Word for word, return the lines from the start of the entries below through the line that has "not implement itself".
Segment Start: Data extract
(** * Gmail auto-labelling service: the unread-email triage pipeline

    A shallow embedding of [src/gmail/autolabel.py] (class [GmailService]
    and the helper [decode_mime_header]) together with the properties of
    the triage pipeline: fetch, decode, classify, label.

    Python text ([str]) is a list of Unicode code points, [bytes] a list
    of bytes.  Everything the program obtains from a collaborator it does
    not implement itself (the Gmail client, the Ollama endpoint, the
    [email], [base64] and [codecs] modules of the Python library) is a
    field of the environment record [Env]; the mailbox the Gmail client
    mutates is explicit state. *)

From Stdlib Require Import ZArith NArith.
From Stdlib.Strings Require Import Ascii String Byte.
From Stdlib Require Import Numbers.DecimalString.
From stdpp Require Import base option list gmap.

Set Warnings "-register-all".

Local Open Scope Z_scope.

(** ** Python text and bytes *)

Module Py.

(** A [str] is a sequence of code points. *)
Abbreviation codepoint := N (only parsing).
Abbreviation str := (list N) (only parsing).
Abbreviation bytes := (list byte) (only parsing).

#[global] Instance byte_eq_decision : EqDecision byte := Byte.byte_eq_dec.

(** A literal of the source, written as an ASCII string. *)
Definition lit (s : string) : str :=
  (fun a => N_of_ascii a) <$> list_ascii_of_string s.

(** [str.isspace] on one code point: the characters CPython's
    [_PyUnicode_IsWhitespace] accepts. *)
Definition isspace (c : codepoint) : bool :=
  ((9 <=? c) && (c <=? 13) || (28 <=? c) && (c <=? 32) ||
   (c =? 133) || (c =? 160) || (c =? 5760) ||
   (8192 <=? c) && (c <=? 8202) ||
   (c =? 8232) || (c =? 8233) || (c =? 8239) || (c =? 8287) ||
   (c =? 12288))%N.

(** [s.split()] with no separator: maximal runs of non-whitespace.
    [cur] holds the characters of the token being read, last one first. *)
Fixpoint split_from (cur : str) (s : str) : list str :=
  match s with
  | [] => match cur with [] => [] | _ => [rev cur] end
  | c :: s' =>
      if isspace c then
        match cur with
        | [] => split_from [] s'
        | _ => rev cur :: split_from [] s'
        end
      else split_from (c :: cur) s'
  end.

Definition split (s : str) : list str := split_from [] s.

(** [sep.join(words)]. *)
Fixpoint join (sep : str) (words : list str) : str :=
  match words with
  | [] => []
  | [w] => w
  | w :: ws => w ++ sep ++ join sep ws
  end.

(** Truthiness of a [str]: the empty string is false. *)
Definition str_truthy (s : str) : bool :=
  match s with [] => false | _ => true end.

(** [str(n)] for a non-negative integer. *)
Definition str_of_N (n : N) : str :=
  lit (NilEmpty.string_of_uint (N.to_uint n)).

(** *** Codecs *)

Definition cont (b : N) : bool := ((128 <=? b) && (b <=? 191))%N.

Definition between (lo hi b : N) : bool := ((lo <=? b) && (b <=? hi))%N.

(** [b.decode('utf-8')], strict: [None] stands for [UnicodeDecodeError].
    Well-formed sequences are those of the Unicode standard (no overlong
    forms, no surrogates, nothing above U+10FFFF). *)
Fixpoint utf8_decode (b : bytes) : option str :=
  match b with
  | [] => Some []
  | x0 :: r0 =>
      let b0 := Byte.to_N x0 in
      if (b0 <? 128)%N then cons b0 <$> utf8_decode r0
      else if between 194 223 b0 then
        match r0 with
        | x1 :: r1 =>
            let b1 := Byte.to_N x1 in
            if cont b1
            then cons ((b0 - 192) * 64 + (b1 - 128))%N <$> utf8_decode r1
            else None
        | _ => None
        end
      else if between 224 239 b0 then
        match r0 with
        | x1 :: x2 :: r2 =>
            let b1 := Byte.to_N x1 in
            let b2 := Byte.to_N x2 in
            if (if (b0 =? 224)%N then between 160 191 b1
                else if (b0 =? 237)%N then between 128 159 b1
                else cont b1) && cont b2
            then cons ((b0 - 224) * 4096 + (b1 - 128) * 64 + (b2 - 128))%N
                   <$> utf8_decode r2
            else None
        | _ => None
        end
      else if between 240 244 b0 then
        match r0 with
        | x1 :: x2 :: x3 :: r3 =>
            let b1 := Byte.to_N x1 in
            let b2 := Byte.to_N x2 in
            let b3 := Byte.to_N x3 in
            if (if (b0 =? 240)%N then between 144 191 b1
                else if (b0 =? 244)%N then between 128 143 b1
                else cont b1) && cont b2 && cont b3
            then cons ((b0 - 240) * 262144 + (b1 - 128) * 4096
                       + (b2 - 128) * 64 + (b3 - 128))%N
                   <$> utf8_decode r3
            else None
        | _ => None
        end
      else None
  end.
Segment End: Data extract
» Solution to this task
(** * Gmail auto-labelling service: the unread-email triage pipeline

    A shallow embedding of [src/gmail/autolabel.py] (class [GmailService]
    and the helper [decode_mime_header]) together with the properties of
    the triage pipeline: fetch, decode, classify, label.

    Python text ([str]) is a list of Unicode code points, [bytes] a list
    of bytes.  Everything the program obtains from a collaborator it does
    not implement itself (the Gmail client, the Ollama endpoint, the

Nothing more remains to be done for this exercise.